From Atheism to Faith in God. Part 1: Family Background

My testimony: From convinced Atheism to joyful fellowship with God
Part 1: my family background

As I look back at my life, how I became a Christian and where I am now, I see very clearly that I did not seek God but that God did seek me.
Please allow me to share with you, in the next days and weeks, how I perceive that God led me to this wonderful journey.

I would like to begin with my family background.

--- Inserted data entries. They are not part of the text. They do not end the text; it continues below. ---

(** ** The mode *)
Lemma trim_start_app a b : trim_ascii_start (a ++ b) =
  match trim_ascii_start a with [] => trim_ascii_start b | t => t ++ b end.
Proof. induction a as [|x a IH]; [done|]. cbn. by destruct (is_ascii_whitespace x). Qed.
(** The first byte that is not blank opens no document. *)
Definition opens_events (input : bytes) : Prop :=
  match trim_ascii_start input with b :: _ => b ∉ ["{"; "["]%char | [] => False end.
Lemma detect_events finish d more : opens_events (rt_undecided d ++ more) → rt_mode d = MUnknown →
  rt_mode (detect_mode finish d) = MUnknown ∨ rt_mode (detect_mode finish d) = MSse.
Proof.
  unfold opens_events. rewrite trim_start_app. unfold detect_mode. destruct (trim_ascii_start (rt_undecided d)) as [|b rest].
  - intros _ Hm. by left.
  - cbn [app update rt_mode]. intros Hb _. rewrite bool_decide_eq_false_2 by done.
    destruct (bool_decide (b = _)); [auto|]. destruct (starts_sse_field (b :: rest)); [auto|]. destruct (finish || _ || _); auto.
Qed.
Lemma detect_events_end d : opens_events (rt_undecided d) → rt_mode (detect_mode true d) = MSse.
Proof.
  unfold opens_events, detect_mode. destruct (trim_ascii_start (rt_undecided d)) as [|b rest]; [done|].
  intros Hb. cbn [update rt_mode]. rewrite bool_decide_eq_false_2 by done. destruct (bool_decide (b = _)); [done|].
  by destruct (starts_sse_field (b :: rest)).
Qed.
Lemma detect_other finish d : detect_mode finish d = d <| rt_mode := rt_mode (detect_mode finish d) |>.
Proof. unfold detect_mode. by destruct (trim_ascii_start _), d. Qed.

(** ** Decided streams *)
Lemma decided_decode chunks d items : rt_mode d = MSse →
  transport_decode chunks d = Ok items ↔
  ∃ events, sse_decode (filter (.≠ []) chunks) (rt_sse d) = Ok events ∧ classify_all events = Ok items.
Proof.
  revert d items. induction chunks as [|chunk chunks IH]; intros d items Hm.
  - cbn [transport_decode]. unfold transport_finish, finish_decided, classified. rewrite Hm.
    unfold sse_decode. cbn. destruct (sse_finish (rt_sse d)) as [d1 [events|]]; cbn; naive_solver.
  - cbn [transport_decode]. unfold transport_push. rewrite filter_cons. case_bool_decide as Hc.
    + rewrite decide_False by naive_solver. rewrite <-(IH d items Hm). by destruct (transport_decode chunks d).
    + rewrite decide_True, Hm by done. unfold push_decided, classified. rewrite Hm. unfold sse_decode. cbn [sse_push_all].
      destruct (sse_push chunk (rt_sse d)) as [d1 [events|]]; cbn; [|naive_solver].
      destruct (classify_all events) as [first|] eqn:Hfirst.
      * rewrite fmap_Ok. setoid_rewrite IH; [|done]. cbn. unfold sse_decode.
        destruct (sse_push_all _ d1) as [d2 [more|]]; cbn; [|naive_solver].
        destruct (sse_finish d2).2 as [last|]; cbn; [|naive_solver]. split.
        -- intros (rest & (all & [= <-] & Hrest) & ->). eexists. split; [done|]. rewrite <-app_assoc, classify_all_app, Hfirst. cbn.
           by rewrite Hrest.
        -- intros (all & [= <-] & He). rewrite <-app_assoc, classify_all_app, Hfirst in He. cbn in He.
           apply fmap_Ok in He as (rest & Hrest & ->). eauto.
      * split; [done|]. intros (all & He & Hall). exfalso.
        destruct (sse_push_all _ d1) as [d2 [more|]]; cbn in He; [|done].
        destruct (sse_finish d2).2 as [last|]; cbn in He; [|done]. injection He as <-.
        by rewrite <-app_assoc, classify_all_app, Hfirst in Hall.
Qed.
Lemma concat_nonempty (chunks : list bytes) : concat (filter (.≠ []) chunks) = concat chunks.
Proof. induction chunks as [|c chunks IH]; [done|]. rewrite filter_cons. case_decide as Hc; cbn; rewrite IH; [done|]. by destruct c. Qed.
(** ** Undecided streams *)
Lemma undecided_fits d : Z.of_nat (length (rt_undecided d)) ≤ rt_max_pending_bytes d → ensure_undecided_bounded d = Ok ().
Proof. intros H. unfold ensure_undecided_bounded. by rewrite (proj2 (Z.leb_le _ _) H). Qed.
Lemma undecided_decode chunks d items : rt_mode d = MUnknown → opens_events (rt_undecided d ++ concat chunks) →
  Z.of_nat (length (rt_undecided d ++ concat chunks)) ≤ rt_max_pending_bytes d →
  ∃ chunks', concat chunks' = rt_undecided d ++ concat chunks ∧
    (transport_decode chunks d = Ok items ↔
     ∃ events, sse_decode chunks' (rt_sse d) = Ok events ∧ classify_all events = Ok items).
Proof.
  revert d. induction chunks as [|chunk chunks IH]; intros d Hm Hopen Hlen; cbn [concat] in *.
  - rewrite app_nil_r in *. exists [rt_undecided d]. cbn [concat]. rewrite app_nil_r. split; [done|].
    cbn [transport_decode]. unfold transport_finish. rewrite Hm, detect_other, detect_events_end by done.
    unfold push_decided, finish_decided, classified, sse_decode. cbn.
    destruct (sse_push (rt_undecided d) (rt_sse d)) as [d1 [first|]]; cbn; [|naive_solver].
    destruct (classify_all first) as [i1|] eqn:H1; cbn.
    + destruct (sse_finish d1).2 as [last|]; cbn; [|naive_solver]. rewrite app_nil_r. split.
      * intros (i2 & H2 & ->)%fmap_Ok. eexists. split; [done|]. by rewrite classify_all_app, H1; cbn; rewrite H2.
      * intros (all & [= <-] & Hall). rewrite classify_all_app, H1 in Hall. exact Hall.
    + split; [done|]. intros (all & Hall & Hc). exfalso. destruct (sse_finish d1).2 as [last|]; cbn in Hall; [|done].
      injection Hall as <-. by rewrite app_nil_r, classify_all_app, H1 in Hc.
  - cbn [transport_decode]. unfold transport_push. case_bool_decide as Hc.
    { subst chunk. cbn [app] in *. destruct (IH d Hm Hopen Hlen) as (chunks' & Hcat & Hiff). exists chunks'. split; [done|].
      rewrite <-Hiff. by destruct (transport_decode chunks d). }
    rewrite Hm. set (d0 := d <| rt_undecided ::= (.++ chunk) |>). rewrite detect_other.
    assert (opens_events (rt_undecided d0 ++ concat chunks)) as Hopen0 by (cbn; by rewrite <-app_assoc).
    destruct (detect_events false d0 (concat chunks) Hopen0 Hm) as [Hmode|Hmode]; rewrite Hmode; cbn [update rt_mode].
    + rewrite app_assoc in Hlen. rewrite undecided_fits by (cbn; rewrite !length_app in *; lia). cbn [mbind result_bind].
      destruct (IH (mk_transport MUnknown (rt_undecided d0) (rt_sse d0) (rt_json d0) (rt_max_pending_bytes d0) (rt_max_event_bytes d0)))
        as (chunks' & Hcat & Hiff); [done|done|exact Hlen|]. exists chunks'. split; [by rewrite app_assoc|].
      change (rt_sse d) with (rt_sse d0). rewrite <-Hiff. cbn. by destruct (transport_decode chunks _).
    + exists (filter (.≠ []) (rt_undecided d0 :: chunks)). split; [rewrite concat_nonempty; cbn; by rewrite app_assoc|].
      set (d1 := mk_transport MSse [] (rt_sse d0) (rt_json d0) (rt_max_pending_bytes d0) (rt_max_event_bytes d0)).
      change (rt_sse d) with (rt_sse d1). rewrite <-(decided_decode (rt_undecided d0 :: chunks) d1 items) by done.
      cbn [transport_decode]. unfold transport_push at 1. rewrite bool_decide_eq_false_2; [done|].
      cbn. intros [_ ?]%app_nil. done.
Qed.

(** From a decoder that has read nothing. *)
Lemma fresh_transport max_pending max_event chunks items :
  opens_events (concat chunks) → Z.of_nat (length (concat chunks)) < max_pending → Z.max max_event max_pending ≤ USIZE_MAX →
  transport_decode chunks (transport_new max_pending max_event) = Ok items ↔
  ∃ events, sse_reference (concat chunks) = Ok events ∧ Forall2 (λ e i, classify e = Ok i) events items.
Proof.
  intros Hopen Hlen Hsize. set (d := transport_new max_pending max_event).
  destruct (undecided_decode chunks d items eq_refl Hopen) as (chunks' & Hcat & ->); [unfold d; cbn [transport_new rt_undecided rt_max_pending_bytes app]; lia|].
  change (rt_undecided d ++ concat chunks) with (concat chunks) in Hcat.
  rewrite fresh_decode, Hcat by (rewrite ?Hcat; cbn; lia || done). by setoid_rewrite classify_all_Forall2.
Qed.

(** a Responses stream of events delivers what its events are, one by one, however it is cut: if the first byte that
    is not blank opens no JSON document and the stream is shorter than the bound on what may be pending, it is accepted
    with some items exactly if the reference reads events from all of its bytes and each of them is classified, in
    order, as the item. *)
Theorem transport_delivers_classified_events max_pending max_event chunks items :
  opens_events (concat chunks) → Z.of_nat (length (concat chunks)) < max_pending → Z.max max_event max_pending ≤ USIZE_MAX →
  transport_decode chunks (transport_new max_pending max_event) = Ok items ↔
  ∃ events, sse_reference (concat chunks) = Ok events ∧ Forall2 (λ e i, classify e = Ok i) events items.
Proof. apply fresh_transport. Qed.
(** ** Limits of request bodies *)
(** domain/settings/config.rs:391-397 [RequestBodyLimits] *)
Record RequestBodyLimits := mk_limits { default_bytes : Z; media_bytes : Z; image_bytes : Z }.
Definition image_paths : list string := ["/v1/images/generations"; "/images/generations"; "/v1/images/edits"; "/images/edits"].
Definition video_paths : list string := ["/v1/videos/generations"; "/videos/generations"].
(** domain/settings/config.rs:402-411 [for_path] *)
Definition for_path (l : RequestBodyLimits) (path : string) : Z :=
  let path := from_option fst path (split_once "?" path) in
  if one_of image_paths path then image_bytes l else if one_of video_paths path then media_bytes l else default_bytes l.
(** proxy/mod.rs:98-102 [LEGACY_REQUEST_BODY_LIMIT_BYTES] *)
Definition legacy_limits : RequestBodyLimits := mk_limits (2 * 1024 * 1024) (32 * 1024 * 1024) (48 * 1024 * 1024).
(** api/mod.rs:1193-1201 [legacy_router_ingress_body_limit] *)
Definition legacy_router_ingress_body_limit (path : string) : Z :=
  if one_of image_paths path then image_bytes legacy_limits else if one_of video_paths path then media_bytes legacy_limits
  else default_bytes legacy_limits.
(** [str::parse::<u64>]: an optional plus sign and digits. *)
Definition parse_u64 (s : string) : option Z :=
  let s := default s (strip_prefix "+" s) in
  if negb (is_empty s) && all_digits s && (dec_value s <=? U64_MAX) then Some (dec_value s) else None.
(** api/mod.rs:1222-1231 [resolve_router_ingress_body_limit] *)
Definition resolve_router_ingress_body_limit (limits : RequestBodyLimits) (path : string) (declared : option Z) : Z :=
  match declared with
  | Some declared => Z.min (for_path limits path) declared
  | None => legacy_router_ingress_body_limit path
  end.

(** ** The middleware *)
Notation header_map := (gmap string string).
(** domain/settings/config.rs:188-196 [RouterIdentity] *)
Record RouterIdentity := mk_router_identity {
  ri_installation_id : string; ri_public_key : string; ri_private_key : string; ri_control_secret : option string;
}.
(** domain/settings/config.rs:199-203 [is_registered] *)
Definition is_registered (i : RouterIdentity) : bool :=
  negb (is_empty (trim (ri_installation_id i))) && negb (is_empty (trim (ri_public_key i))) && negb (is_empty (trim (ri_private_key i))).
(** domain/settings/config.rs:163-186 [RouterConfig]: with the fields the middleware reads *)
Record RouterConfig := mk_router {
  ro_url : option string; ro_api_base : option string; ro_domain : option string; ro_identity : option RouterIdentity;
}.
(** domain/settings/config.rs:634-639 [registered_router_identity] *)
Definition registered_router_identity (r : RouterConfig) : option RouterIdentity :=
  i ← ro_identity r; if is_registered i then Some i else None.
(** domain/settings/config.rs:781-787 [router_api_base] *)
Definition router_api_base (r : RouterConfig) : option string :=
  base ← (match ro_api_base r with Some v => Some v | None => ro_url r end); if is_empty (trim base) then None else Some base.
(** A request: what the middleware reads of it. The body is [None] where reading it fails. *)
Record Request := mk_request {
  rq_method : string; rq_path : string; rq_path_and_query : option string;
  rq_headers : header_map; rq_body : option string;
}.
(** What becomes of a request: it is handed to the routes with its headers and the context, which they find as an
    extension, or answered with a status and headers. *)
Inductive ingress_outcome : Type :=
  | Passed (headers : header_map) (context : option IngressContext)
  | Rejected (status : Z) (headers : header_map).
(** api/mod.rs:932-953 [verify_router_ingress] *)
Definition STRIPPED : list string :=
  [INGRESS_CONTEXT_HEADER; INGRESS_SIGNATURE_HEADER; INGRESS_BODY_LIMIT_HEADER; "x-cc-switch-share-id"; "x-cc-switch-share-subdomain";
   "x-cc-switch-share-host"; "x-cc-switch-user-email"; "x-cc-switch-user-country"; "x-cc-switch-user-country-iso3";
   "x-cc-switch-request-id"; "x-cc-switch-health-check"; "x-cc-switch-data-source"; "x-cc-switch-source";
   "x-cc-switch-web-user-email"; "x-cc-switch-web-role"; "x-cc-switch-installation-id"; "x-cc-switch-client-tunnel-subdomain";
   "x-cc-switch-client-tunnel-host"].
Definition strip (names : list string) (h : header_map) : header_map := foldl (λ h name, delete name h) h names.
(** api/mod.rs:1233-1257 [router_ingress_rejection] *)
Definition router_ingress_rejection (code : string) (timing : option (Z * Z)) : ingress_outcome :=
  let headers : header_map := {[INTERNAL_INGRESS_ERROR_HEADER := code]} in
  Rejected 401 (match timing with
    | Some (issued_at_ms, now_ms) =>
        <[INTERNAL_INGRESS_SERVER_TIME_MS_HEADER := pretty now_ms]>
          (<[INTERNAL_INGRESS_AGE_MS_HEADER := pretty (sat_i64 (now_ms - issued_at_ms))]> headers)
    | None => headers
    end).
(** api/mod.rs:1259-1272 [strip_internal_ingress_response_headers] *)
Definition strip_internal_ingress_response_headers : header_map → header_map :=
  strip [INTERNAL_INGRESS_ERROR_HEADER; INTERNAL_INGRESS_AGE_MS_HEADER; INTERNAL_INGRESS_SERVER_TIME_MS_HEADER].
(** api/mod.rs:893-905 [require_router_share_ingress]: the status inference is refused with *)
Definition require_router_share_ingress (context : option IngressContext) : option Z :=
  match context with
  | None => Some 401
  | Some c => if bool_decide (ic_share_id c = None) then Some 403 else None
  end.
Definition first_label (host : string) : option string := head (split_char "." host).

Section ingress.
Context (base64_decode : string → option string) (context_from_slice : string → option IngressContext).
Context (hmac_sha256 : string → string → string) (sha256_hex : string → string) (host_str : string → option string).
(** [HeaderValue::to_str] and [HeaderValue::from_str]. *)
Context (is_text is_value : string → bool).
(** Every try is among the failures kept, or too old to count; a lock outlasts the window of all of them. *)
Record throttle_ok (all : list Z) (now : Z) (t : LoginThrottle) : Prop := {
  to_bound : ∀ a, (in_window a all ≤ 8)%nat;
  to_past : ∀ y, y ∈ all → y ≤ now;
  to_state : match lt_locked_until t with
             | Some until => lt_failures t = [] ∧ ∀ y, y ∈ all → y + WINDOW ≤ until
             | None => ∃ old, all ≡ₚ old ++ lt_failures t ∧ (∀ y, y ∈ old → y + WINDOW ≤ now) ∧ (length (lt_failures t) ≤ 7)%nat
             end;
}.
(** The failures that count at some time, and the rest. *)
Lemma split_recent all old l now : all ≡ₚ old ++ l → (∀ y, y ∈ old → y + WINDOW ≤ now) →
  ∃ old', all ≡ₚ old' ++ recent_failures now l ∧ ∀ y, y ∈ old' → y + WINDOW ≤ now.
Proof.
  intros Hp Hold. exists (old ++ filter (λ y, ¬ now ≤ y + WINDOW) l). split.
  - rewrite Hp, <-app_assoc. f_equiv. unfold recent_failures. rewrite Permutation_app_comm. symmetry. apply filter_app_complement.
  - intros y [Hy|[Hy _]%list_elem_of_filter]%elem_of_app; [by apply Hold|lia].
Qed.
Lemma recent_length now l : (length (recent_failures now l) ≤ length l)%nat.
Proof. apply length_filter. Qed.
Lemma check_throttle all last now t t' : last ≤ now → throttle_ok all last t → check_password_login_allowed now t = (t', Ok ()) →
  throttle_ok all now t' ∧ lt_locked_until t' = None.
Proof.
  intros Hle [Hb Hpast Hst]. unfold check_password_login_allowed. destruct (from_option _ _ _) eqn:Hlock; [done|]. intros [= <-].
  split; [|done]. split; [done|intros y Hy; specialize (Hpast y Hy); lia|]. cbn.
  destruct (lt_locked_until t) as [until|]; cbn in Hlock.
  - destruct Hst as [-> Hall]. apply Z.ltb_ge in Hlock. exists all. split; [by rewrite app_nil_r|].
    split; [|cbn; lia]. intros y Hy. specialize (Hall y Hy). lia.
  - destruct Hst as (old & Hp & Hold & Hlen). destruct (split_recent all old (lt_failures t) now Hp) as (old' & Hp' & Hold').
    { intros y Hy. specialize (Hold y Hy). lia. }
    exists old'. split_and!; [done|done|]. pose proof (recent_length now (lt_failures t)). lia.
Qed.
Lemma record_throttle all last now t : last ≤ now → throttle_ok all last t → lt_locked_until t = None →
  throttle_ok (all ++ [now]) now (record_password_login_failure now t).
Proof.
  intros Hle [Hb Hpast Hst] Hnone. rewrite Hnone in Hst. destruct Hst as (old & Hp & Hold & Hlen).
  destruct (split_recent all old (lt_failures t) now Hp) as (old' & Hp' & Hold'); [intros y Hy; specialize (Hold y Hy); lia|].
  pose proof (recent_length now (lt_failures t)) as Hrec.
  assert (∀ y, y ∈ all ++ [now] → y ≤ now) as Hpast'.
  { intros y [Hy|[->|[]%elem_of_nil]%elem_of_cons]%elem_of_app; [specialize (Hpast y Hy)|]; lia. }
  assert (∀ a, (in_window a (all ++ [now]) ≤ 8)%nat) as Hb'.
  { intros a. rewrite in_window_app. destruct (decide (a ≤ now ∧ now < a + WINDOW)) as [[H1 H2]|Hout].
    - rewrite Hp', in_window_app, (in_window_none a old') by (intros y Hy; specialize (Hold' y Hy); lia).
      pose proof (in_window_le a (recent_failures now (lt_failures t))). pose proof (in_window_le a [now]). cbn [length] in *. lia.
    - assert (in_window a [now] = 0%nat) as ->; [|rewrite Nat.add_0_r; apply Hb]. unfold in_window. by rewrite filter_cons_False. }
  unfold record_password_login_failure. destruct (_ <=? _) eqn:Hfull.
  - split; [done|done|]. cbn. split; [done|]. intros y Hy. specialize (Hpast' y Hy). unfold seconds, LOGIN_FAILURE_WINDOW_SECS, LOGIN_FAILURE_LOCK_SECS. lia.
  - split; [done|done|]. cbn. rewrite Hnone. exists old'. split; [by rewrite Hp', <-app_assoc|]. split; [done|].
    apply Z.leb_gt in Hfull. unfold LOGIN_FAILURE_LIMIT in Hfull. lia.
Qed.
Lemma throttle_ok_later all last now t : last ≤ now → throttle_ok all last t → throttle_ok all now t.
Proof.
  intros Hle [Hb Hpast Hst]. split; [done|intros y Hy; specialize (Hpast y Hy); lia|]. destruct (lt_locked_until t); [done|].
  destruct Hst as (old & Hp & Hold & Hlen). exists old. split_and!; [done| |done]. intros y Hy. specialize (Hold y Hy). lia.
Qed.
(** An operation among guesses keeps the configuration, and only a login moves the throttle. *)
Lemma guess_keeps st op : guesses (ws_config st) op → ws_config (web_step st op).1 = ws_config st ∧
  ((tried_at st op = [] ∧ ws_throttle (web_step st op).1 = ws_throttle st) ∨
   ∃ p id k cn fn now prune w t, op = WLogin p id k cn fn now prune w ∧ check_password_login_allowed cn (ws_throttle st) = (t, Ok ()) ∧
     tried_at st op = [fn] ∧ ws_throttle (web_step st op).1 = record_password_login_failure fn t).
Proof.
  destruct st as [c t s]. destruct op as [|p id k cn fn now prune w|token k now w|token now w|token now w|now w| | |]; try done; cbn; intros Hg.
  2: by destruct (refresh _ _ _ _ _ _ _ _); auto. 2: by destruct (logout _ _ _ _ _ _); auto.
  2: by destruct (authenticate _ _ _ _); auto. 2: by destruct (revoke_all_sessions _ _ _ _); auto.
  unfold login, check_password_login_allowed. rewrite Hg. destruct (is_password_configured c); cbn [negb andb]; [|by cbn; auto].
  destruct (from_option _ _ _) eqn:Hlock; cbn [negb]; [by cbn; auto|]. cbn [fst ws_config ws_throttle].
  split; [done|]. right. exists p, id, k, cn, fn, now, prune, w, (mk_throttle (recent_failures cn (lt_failures t)) None).
  by rewrite Hlock.
Qed.
Lemma clock_from_cons last op ops : clock_from last (op :: ops) →
  match op with WLogin _ _ _ cn fn _ _ _ => last ≤ cn ∧ cn ≤ fn ∧ clock_from fn ops | _ => clock_from last ops end.
Proof. by destruct op. Qed.
Lemma clock_from_earlier last last' ops : last' ≤ last → clock_from last ops → clock_from last' ops.
Proof. induction ops as [|[] ops IH]; cbn; intros Hle; try done; auto. intros (? & ? & ?). split; [lia|done]. Qed.
Lemma tries_bounded ops st all last : Forall (guesses (ws_config st)) ops → clock_from last ops → throttle_ok all last (ws_throttle st) →
  ∀ a, (in_window a (all ++ tries st ops) ≤ 8)%nat.
Proof.
  revert st all last. induction ops as [|op ops IH]; intros st all last Hg Hclock Hok a.
  { rewrite app_nil_r. apply (to_bound _ _ _ Hok). }
  apply Forall_cons in Hg as [Hop Hg]. cbn [tries]. destruct (guess_keeps st op Hop) as [Hc Hstep]. rewrite <-Hc in Hg.
  destruct Hstep as [[-> Ht]|(p & id & k & cn & fn & now & prune & w & t & -> & Hcheck & -> & Ht)].
  - rewrite <-Ht in Hok. eapply IH; [done| |exact Hok]. apply clock_from_cons in Hclock. destruct op; try done.
    destruct Hclock as (Hcn & Hfn & Hclock). eapply clock_from_earlier, Hclock. lia.
  - apply clock_from_cons in Hclock as (Hcn & Hfn & Hclock). rewrite app_assoc.
    destruct (check_throttle _ _ _ _ _ Hcn Hok Hcheck) as [Hok' Hnone].
    eapply IH; [done|exact Hclock|]. rewrite Ht. by eapply record_throttle.
Qed.

(** C26: wrong passwords are throttled: from a process's start, whatever its sessions and as long as its password stays, in
    a sequence of logins one after the other with wrong passwords, and of any refreshes, logouts and other uses of the
    sessions between them, over a clock that does not go back, at most eight of the passwords are tried in any ten
    minutes. *)
Theorem wrong_passwords_are_bounded c s ops last a : Forall (guesses c) ops → clock_from last ops →
  (in_window a (tries (mk_web c no_failures s) ops) ≤ 8)%nat.
Proof.
  intros Hg Hclock. apply (tries_bounded ops (mk_web c no_failures s) [] last Hg Hclock).
  split; cbn; [lia|by intros y ?%elem_of_nil|]. exists []. split_and!; [done|by intros y ?%elem_of_nil|cbn; lia].
Qed.
End web_auth.

(** ** Witnesses *)
(** A clock of decimal nanoseconds, tokens that are their own hashes, and a password hash that is the password. *)
Definition demo_read (s : string) : option Z := if all_digits s then Some (dec_value s) else None.
Lemma demo_read_pretty t : 0 ≤ t < YEAR_10000 → demo_read (pretty t) = Some t.
Proof.
  intros [Ht _]. destruct (dec_value_pretty t Ht) as (_ & Hd & _ & Hv). unfold demo_read. by rewrite Hd, Hv.
Qed.
Definition demo_hash (salt secret : string) : result string string := Ok secret.
Definition demo_config : ServerConfig := mk_config (Some "correct horse") None None None.
Definition demo_login (p a r : string) (now : Z) : web_op := WLogin p "id" (mk_secrets a r) now now now now Written.
(** A login, a refresh whose file could not be written, and a restart, which forgets the refresh: the first token, whose
    grant is the only one it can have, is the one that authenticates. *)
Definition demo_ops : list web_op :=
  [demo_login "wrong horse" "x" "y" 1; demo_login " correct horse" "a1" "r1" 2;
   WRefresh "r1" (mk_secrets "a2" "r2") 3 (WriteFailed "disk full" false); WRestart demo_config].
Notation demo_run := (grant_run id demo_hash String.eqb pretty demo_read).
Example authenticated_token_is_outstanding_witness :
  ∃ g, g ∈ (demo_run (web_start demo_config) demo_ops).2 ∧ sc_access g.1 = trim "a1" ∧ 9 ≤ g.2 + seconds ACCESS_TTL_SECS.
Proof.
  refine (authenticated_token_is_outstanding id demo_hash String.eqb pretty demo_read demo_read_pretty demo_config demo_ops "a1" 9 Written
    _ (mk_principal LOCAL_ADMIN_EMAIL "admin") _ _).
  - repeat constructor; vm_compute; first [done|by intros ?].
  - vm_compute. reflexivity.
Defined.
Example tokens_of_the_demo : snd <$> [authenticate_access_token id pretty demo_read "a1" 9 Written (ws_store (demo_run (web_start demo_config) demo_ops).1);
    authenticate_access_token id pretty demo_read "a2" 9 Written (ws_store (demo_run (web_start demo_config) demo_ops).1)]
  = [Ok (Some (mk_principal LOCAL_ADMIN_EMAIL "admin")); Ok None].
Proof. vm_compute. reflexivity. Qed.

I did not grow up in a Christian family.
My father, Georges, was a Jew from Tunisia, born in 1932. He grew up in Tunis, the capital, speaking mostly French and Arabic. During the second World War, in November 1942 the Nazis occupied Tunisia. They began to implement their repressive laws against the Jews. For instance, in each class only one Jew could go to the next level. The others had to repeat the class. Since my father was the second in his class, he had to repeat the class. That was a ‘minor hindrance’. The Nazis began quickly to prepare for what they were calling the ‘final solution’, the extermination of the Jews. They began to make lists of the Jews in Tunisia and started sending them by boat to one of their concentration camps in Europe. Yet, they did not have enough time to implement all of this wickedness, thanks to the precious help of the Allied forces who defeated them in the Tunisia campaign in May 1943.
His mother, my paternal grandmother, came from a wealthy family. She was sent to a school that was then considered the best for girls in Tunis. In this school, which was Catholic, she secretly converted to Christianity. When this became public, this conversion created many tensions with her family. At one point, she was married by force to my grand-father, whom she never much loved. My grandfather was a simple man, a member of the Jewish community, with not much schooling. He dearly loved her, although she did not reciprocate this love. My grandmother struggled psychologically most of her life. Was it because of the negative attitude of the Jewish community? Was it because of the forced marriage? Was it because of the lack of wisdom or counseling on the Catholic side? Was it because she moved from being the darling of her father to the black sheep of the Jewish community? I will probably never know clearly. What I do know is that for my father and his brother, faith in God did not seem balanced or appealing at all. Through his life, my father would often have to care for his mother, with the challenges of psychiatric hospitals and the use of medications.
Being a good student, my father came to France to study Medicine in Paris. After his studies, Tunisia became independent from France in 1956. The Jewish community then had the choice to either forfeit the French nationality and stay in Tunisia, or to leave Tunisia for France and forfeit all their properties in the country. They chose in almost unanimity to leave for France, accepting the challenge to start again with almost nothing. They probably felt more safe in secular France than in the predominantly Muslim Tunisia.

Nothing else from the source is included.